NHRA driver/owner launches site to dispel myths about series

During the closing weeks of the 2008 season, NHRA driver and owner Bob Vandergriff Jr. slipped off to a few NASCAR events in pursuit of a new sponsor.

Bob Vandergriff Jr. went looking for a
sponsor to replace UPS after last season.

He was trying to sell space on his Top Fuel dragster, which was good enough to finish fifth in 2007 and 13th last year, when UPS ended its deal. Vandergriff thought he had a compelling story to tell, what with UPS’s business-to-business successes and one of the sport’s more competitive cars.

Instead, Vandergriff said he ran into a lack of understanding about the NHRA among brands and motorsports marketing agencies that surprised him. Those experiences led him to launch a Web site last week that’s designed to dispel what he says are sponsorship-related misconceptions.

“I’d hear things like, ‘If I had $20 million to give you, I’d sponsor you.’ But it doesn’t take $20 million,” Vandergriff said. “I guess everyone assumes that racing is racing is racing. Most people don’t understand how reasonably priced we are compared to NASCAR.

“The questions they asked and the assumptions they made were amazing. I’ve always heard that drag racing is the best-kept secret, and now I understand why. It’s amazing how little they knew about our sport.”

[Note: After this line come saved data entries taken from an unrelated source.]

Lemma excessive_includes_iff_above_threshold_witness :
  let E := Toy.env many_includes_project Toy.ascending in
  let a := new_analyzer [] default_analysis_config in
  let content := Projects.include_lines 25 in
  let T := max_header_includes (analysis_config a) in
  let n := Regex.count_include_lines content in
  ∃ new : list Issue,
    issues (exec (_analyze_file_includes "/proj/big.h") a) = issues a ++ new
    ∧ List.filter (λ i, bool_decide (issue_type i = EXCESSIVE_INCLUDES)) new
      = (if (T <? Z.of_nat n)%Z then [excessive_includes_issue "/proj/big.h" n T] else [])
    ∧ ((∃ i, i ∈ new ∧ issue_type i = EXCESSIVE_INCLUDES
             ∧ issue_file i = OfFile "/proj/big.h" ∧ issue_severity i = MEDIUM)
       ↔ (T < Z.of_nat n)%Z)
    ∧ (Z.of_nat n = T → ∀ i, i ∈ new → issue_type i ≠ EXCESSIVE_INCLUDES)
    ∧ (∀ ls last,
         Forall (λ l, Lines.known_line l = true) ls → Lines.known_line last = true →
         content = Lines.text_of ls last →
         n = length (List.filter Lines.directive_line (ls ++ [last])))
    ∧ max_header_includes default_analysis_config = 20%Z.
Proof.
  apply (excessive_includes_iff_above_threshold
           (E := Toy.env many_includes_project Toy.ascending)
           "/proj/big.h" (Projects.include_lines 25)
           (new_analyzer [] default_analysis_config)).
  vm_compute. reflexivity.
Defined.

SponsorDragRacers.com supplies
fast facts for prospective
drag racing sponsors.

Weary of answering the same questions about the NHRA over and over, Vandergriff used a firm out of St. Louis, 1320 Media, to build SponsorDragRacers.com, a site that offers information on TV ratings, attendance, fan demographics and specific sponsorship fees. A seasonlong primary sponsorship on a Top Fuel dragster runs $3 million, while associate sponsorships go for $500,000.

The site also includes business-to-business stories and background on the sport’s diversity and geographical reach.

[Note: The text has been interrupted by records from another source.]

(** * LongPortFetcher: symbol translation, raw retrieval and normalisation

    A shallow embedding of [src/data_provider/longport_fetcher.py].

    - Python [str] values are modelled by [string]; the character-level
      predicates ([isspace], [isdigit], [isalpha], [upper]) are the ASCII
      ones, which is the alphabet stock codes are written in.
    - Python [float] is IEEE binary64: it is modelled by the primitive
      [float] type, so that NaN and division by zero behave as in pandas.
    - A pandas [DataFrame] is a row count and an ordered list of named
      columns; the frames live in a store and are passed by reference,
      because [_normalize_data] assigns columns on the caller's object.
    - Exceptions are values of [exn]; code that may raise returns a sum.
    - The import of the SDK and its constructors are parameters
      ([Installation]), as are the client, [strptime] and the pandas
      version ([Libraries]). *)

From Stdlib Require Import Ascii String DecimalString ZArith Floats.
From stdpp Require Import base list strings.

Local Open Scope string_scope.
Local Open Scope list_scope.
Local Open Scope stdpp_scope.

(** ** Python string primitives *)

Module PyStr.

(** [c.isspace()] on ASCII: TAB..CR, FS..US and SPACE. *)
Definition isspace (c : ascii) : bool :=
  let n := nat_of_ascii c in
  (((9 <=? n) && (n <=? 13)) || ((28 <=? n) && (n <=? 32)))%nat.

Definition isdigit_char (c : ascii) : bool :=
  let n := nat_of_ascii c in ((48 <=? n) && (n <=? 57))%nat.

Definition islower_char (c : ascii) : bool :=
  let n := nat_of_ascii c in ((97 <=? n) && (n <=? 122))%nat.

Definition isupper_char (c : ascii) : bool :=
  let n := nat_of_ascii c in ((65 <=? n) && (n <=? 90))%nat.

Definition isalpha_char (c : ascii) : bool :=
  islower_char c || isupper_char c.

Definition upper_char (c : ascii) : ascii :=
  if islower_char c then ascii_of_nat (nat_of_ascii c - 32) else c.

Fixpoint lstrip (s : string) : string :=
  match s with
  | EmptyString => EmptyString
  | String c s' => if isspace c then lstrip s' else s
  end.

Fixpoint rstrip (s : string) : string :=
  match s with
  | EmptyString => EmptyString
  | String c s' =>
      match rstrip s' with
      | EmptyString => if isspace c then EmptyString else String c EmptyString
      | r => String c r
      end
  end.

(** [s.strip()] *)
Definition strip (s : string) : string := rstrip (lstrip s).

(** [c in s] for a one-character [c]. *)
Fixpoint contains (c : ascii) (s : string) : bool :=
  match s with
  | EmptyString => false
  | String d s' => if Ascii.eqb d c then true else contains c s'
  end.

(** [s.split(c)] for a one-character separator: never the empty list. *)
Fixpoint split (c : ascii) (s : string) : list string :=
  match s with
  | EmptyString => [EmptyString]
  | String d s' =>
      if Ascii.eqb d c then EmptyString :: split c s'
      else match split c s' with
           | p :: ps => String d p :: ps
           | [] => [String d EmptyString]
           end
  end.

(** [parts[-1]] *)
Definition last_part (parts : list string) : string :=
  List.last parts EmptyString.

(** [s.upper()] *)
Fixpoint upper (s : string) : string :=
  match s with
  | EmptyString => EmptyString
  | String c s' => String (upper_char c) (upper s')
  end.

(** [s.startswith(p)] *)
Definition startswith (p s : string) : bool := String.prefix p s.

Fixpoint all_chars (f : ascii -> bool) (s : string) : bool :=
  match s with
  | EmptyString => true
  | String c s' => f c && all_chars f s'
  end.

Definition nonempty (s : string) : bool :=
  match s with EmptyString => false | _ => true end.

(** [s.isdigit()] and [s.isalpha()]: false on the empty string. *)
Definition isdigit (s : string) : bool := nonempty s && all_chars isdigit_char s.
Definition isalpha (s : string) : bool := nonempty s && all_chars isalpha_char s.

(** [len(s)] *)
Definition len (s : string) : nat := String.length s.

(** The text after the last occurrence of [c] (the whole of [s] when
    there is none): what the specification calls the suffix. *)
Fixpoint after_last (c : ascii) (s : string) : string :=
  match s with
  | EmptyString => EmptyString
  | String d s' =>
      if contains c s' then after_last c s'
      else if Ascii.eqb d c then s' else s
  end.

(** [needle in s] for a substring. *)
Fixpoint has_substring (needle s : string) : bool :=
  String.prefix needle s ||
  match s with
  | EmptyString => false
  | String _ s' => has_substring needle s'
  end.

End PyStr.

(** ** The symbol translator *)

Module Symbol.
Import PyStr.

(** The [return] statement that produced the result. *)
Inductive branch : Set :=
| KnownSuffix | UnknownSuffix
| RuleSH | RuleSZ | RuleBJ | RuleHK5 | RuleHKDigits | RuleUS
| FallbackSH | FallbackSZ.

Definition known_suffixes : list string := ["SH"; "SZ"; "HK"; "US"].

Definition in_list (s : string) (l : list string) : bool :=
  existsb (String.eqb s) l.

(** [_convert_to_longport_symbol] (lines 69-95), with the [return]
    statement taken. *)
Definition convert_traced (stock_code : string) : branch * string :=
  let stock_code := strip stock_code in
  if contains "."%char stock_code then
    let parts := split "."%char stock_code in
    let suffix := upper (last_part parts) in
    if in_list suffix known_suffixes
    then (KnownSuffix, upper stock_code)
    else (UnknownSuffix, stock_code)
  else if startswith "6" stock_code then
    (RuleSH, stock_code +:+ ".SH")
  else if startswith "00" stock_code || startswith "30" stock_code then
    (RuleSZ, stock_code +:+ ".SZ")
  else if startswith "8" stock_code || startswith "4" stock_code then
    (RuleBJ, stock_code +:+ ".BJ")
  else if startswith "0" stock_code && (len stock_code =? 5)%nat then
    (RuleHK5, stock_code +:+ ".HK")
  else if isdigit stock_code && (len stock_code <=? 5)%nat then
    (RuleHKDigits, stock_code +:+ ".HK")
  else if isalpha stock_code then
    (RuleUS, stock_code +:+ ".US")
  else if startswith "6" stock_code
    then (FallbackSH, stock_code +:+ ".SH")
    else (FallbackSZ, stock_code +:+ ".SZ").

Definition _convert_to_longport_symbol (stock_code : string) : string :=
  snd (convert_traced stock_code).

End Symbol.

(** ** Exceptions and outcomes *)

(** Instances of Python's [Exception], which is what [except Exception]
    catches: the module's own error kind, from [.base], and every other
    class, named by [cls]. [msg] is [str(e)]. Interpreter signals that
    are not instances of [Exception] ([KeyboardInterrupt], [SystemExit])
    are not values of this type. *)
Inductive exn : Type :=
| DataFetchError (msg : string)
| PyError (cls : string) (msg : string).

Definition exn_str (e : exn) : string :=
  match e with
  | DataFetchError msg => msg
  | PyError _ msg => msg
  end.

Definition is_DataFetchError (e : exn) : bool :=
  match e with DataFetchError _ => true | PyError _ _ => false end.

Inductive outcome (A : Type) : Type :=
| Return (a : A)
| Raise (e : exn).
Arguments Return {A} a.
Arguments Raise {A} e.

(** Code that reads and writes a state of type [S] and may raise. A raise
    keeps the state reached so far. *)
Definition SE (S A : Type) : Type := S -> outcome A * S.

#[global] Instance SE_ret {S} : MRet (SE S) :=
  fun A a s => (Return a, s).

#[global] Instance SE_bind {S} : MBind (SE S) :=
  fun A B f m s =>
    match m s with
    | (Return a, s') => f a s'
    | (Raise e, s') => (Raise e, s')
    end.

Definition raise {S A} (e : exn) : SE S A := fun s => (Raise e, s).

Definition lift {S A} (o : outcome A) : SE S A := fun s => (o, s).

(** [try: body except Exception as e: handler e] *)
Definition try_except {S A} (body : SE S A) (handler : exn -> SE S A) : SE S A :=
  fun s =>
    match body s with
    | (Return a, s') => (Return a, s')
    | (Raise e, s') => handler e s'
    end.

(** [for x in xs: body x] *)
Fixpoint for_each {S A} (xs : list A) (body : A -> SE S unit) : SE S unit :=
  match xs with
  | [] => mret tt
  | x :: xs' => body x ;; for_each xs' body
  end.

(** [[f(x) for x in xs]], left to right, stopping at the first raise. *)
Fixpoint map_outcome {A B} (f : A -> outcome B) (xs : list A) : outcome (list B) :=
  match xs with
  | [] => Return []
  | x :: xs' =>
      match f x with
      | Raise e => Raise e
      | Return y =>
          match map_outcome f xs' with
          | Raise e => Raise e
          | Return ys => Return (y :: ys)
          end
      end
  end.

(** ** Tables *)

Module Pandas.

(** A cell holds a Python float or a string (the [date] column). *)
Inductive cell : Set :=
| CFloat (f : float)
| CStr (s : string).

Abbreviation Series := (list cell).

(** [nrows] is the length of the index; [cols] are the columns in
    order. A frame may have rows and no column, or columns and no row. *)
Record DataFrame : Set := mkDataFrame {
  nrows : nat;
  cols : list (string * Series)
}.

(** [df.columns] *)
Definition columns (d : DataFrame) : list string := map fst (cols d).

Fixpoint no_duplicates (l : list string) : bool :=
  match l with
  | [] => true
  | x :: l' => negb (existsb (String.eqb x) l') && no_duplicates l'
  end.

(** Frames of the model: unique labels, every column as long as the
    index. *)
Definition wf_frame (d : DataFrame) : bool :=
  no_duplicates (columns d) &&
  forallb (fun c => (length (snd c) =? nrows d)%nat) (cols d).

(** [pd.DataFrame()] *)
Definition empty_frame : DataFrame := mkDataFrame 0 [].

(** [pd.DataFrame(columns=names)] *)
Definition frame_with_columns (names : list string) : DataFrame :=
  mkDataFrame 0 (map (fun c => (c, [])) names).

(** [df.empty]: some axis has length 0. *)
Definition empty (d : DataFrame) : bool :=
  (nrows d =? 0)%nat || (length (cols d) =? 0)%nat.

(** [name in df.columns] *)
Definition has_column (name : string) (d : DataFrame) : bool :=
  existsb (fun c => String.eqb (fst c) name) (cols d).

Fixpoint lookup_column (name : string) (cs : list (string * Series)) : option Series :=
  match cs with
  | [] => None
  | (n, v) :: cs' => if String.eqb n name then Some v else lookup_column name cs'
  end.

(** [df[name]]: a missing label raises [KeyError], whose text is the
    quoted label. *)
Definition getitem (name : string) (d : DataFrame) : outcome Series :=
  match lookup_column name (cols d) with
  | Some v => Return v
  | None => Raise (PyError "KeyError" ("'" +:+ name +:+ "'"))
  end.

Fixpoint assign_column (name : string) (v : Series) (cs : list (string * Series))
  : list (string * Series) :=
  match cs with
  | [] => [(name, v)]
  | (n, w) :: cs' =>
      if String.eqb n name then (n, v) :: cs'
      else (n, w) :: assign_column name v cs'
  end.

(** [df[name] = v] for a series on the index of [df]: an existing
    column is replaced where it stands, a new one goes last. *)
Definition setitem (name : string) (v : Series) (d : DataFrame) : DataFrame :=
  mkDataFrame (nrows d) (assign_column name v (cols d)).

(** [df[name] = x] for a scalar: one copy per row. *)
Definition setitem_scalar (name : string) (x : cell) (d : DataFrame) : DataFrame :=
  setitem name (replicate (nrows d) x) d.

(** [df[names]]: a new frame with these columns in this order. A
    missing label raises [KeyError]; its text is taken from [df[name]]. *)
Definition select (names : list string) (d : DataFrame) : outcome DataFrame :=
  match map_outcome (fun n => match getitem n d with
                              | Return v => Return (n, v)
                              | Raise e => Raise e
                              end) names with
  | Return cs => Return (mkDataFrame (nrows d) cs)
  | Raise e => Raise e
  end.

(** The numbers of a series of floats. The frames the theorems speak of
    have a [close] of floats; on a [close] that holds a string what
    pandas does depends on which rows have both operands, and the
    [TypeError] here stands for a failure of some kind, not for its
    text or its row. *)
Definition as_float (c : cell) : outcome float :=
  match c with
  | CFloat f => Return f
  | CStr _ =>
      Raise (PyError "TypeError"
               "unsupported operand type(s) for /: 'str' and 'float'")
  end.

(** [ffill]: each NaN takes the last number before it, if any. *)
Fixpoint ffill_from (prev : option float) (l : list float) : list float :=
  match l with
  | [] => []
  | x :: l' =>
      if PrimFloat.is_nan x
      then match prev with
           | Some p => p :: ffill_from prev l'
           | None => x :: ffill_from None l'
           end
      else x :: ffill_from (Some x) l'
  end.

Definition ffill (l : list float) : list float := ffill_from None l.

(** [data / data.shift(1) - 1]: the row before row 0 is NaN. *)
Definition ratio_to_previous (data : list float) : list float :=
  zip_with (fun x y => (x / y - 1)%float) data (PrimFloat.nan :: data).

(** [s.pct_change()]. [pad] says whether this pandas fills NaNs forward
    first (the default [fill_method='pad'] of pandas 1 and 2) or not
    (pandas 3). *)
Definition pct_change (pad : bool) (s : Series) : outcome (list float) :=
  match map_outcome as_float s with
  | Raise e => Raise e
  | Return data =>
      Return (ratio_to_previous (if pad then ffill data else data))
  end.

(** [s * k] on a series of floats. *)
Definition mul_scalar (s : list float) (k : float) : list float :=
  map (fun x => (x * k)%float) s.

Definition fillna_cell (v : float) (c : cell) : cell :=
  match c with
  | CFloat f => if PrimFloat.is_nan f then CFloat v else c
  | CStr _ => c
  end.

(** [s.fillna(v)] *)
Definition fillna (v : float) (s : Series) : Series := map (fillna_cell v) s.

(** The value of the column [name] of [d] at row [t]. *)
Definition at_ (name : string) (t : nat) (d : DataFrame) : option cell :=
  match lookup_column name (cols d) with
  | Some v => v !! t
  | None => None
  end.

End Pandas.

(** ** The libraries the fetcher calls *)

(** [datetime.date]; [str(d)] is its ISO form. *)
Record date : Set := mkDate { year : nat; month : nat; day : nat }.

Vandergriff said he put basic information about the size of NHRA events and fan access on the site because many of the marketing executives he talked to were not aware. IMG, an NHRA marketing partner, is working to spread the word, Vandergriff said, but economically IMG “couldn’t have come into the sport at a worse time.”

Even though Vandergriff remains on the hunt for a sponsor — the season opens this weekend — “We’ve gotten a lot of feedback from agencies and companies,” he said of the site. “If nothing else, we’ve created a site that can be a source of marketing information. I can’t tell you how many times I had a conversation with someone from an agency and they asked if I could send them more information. Now it’s all on one site.”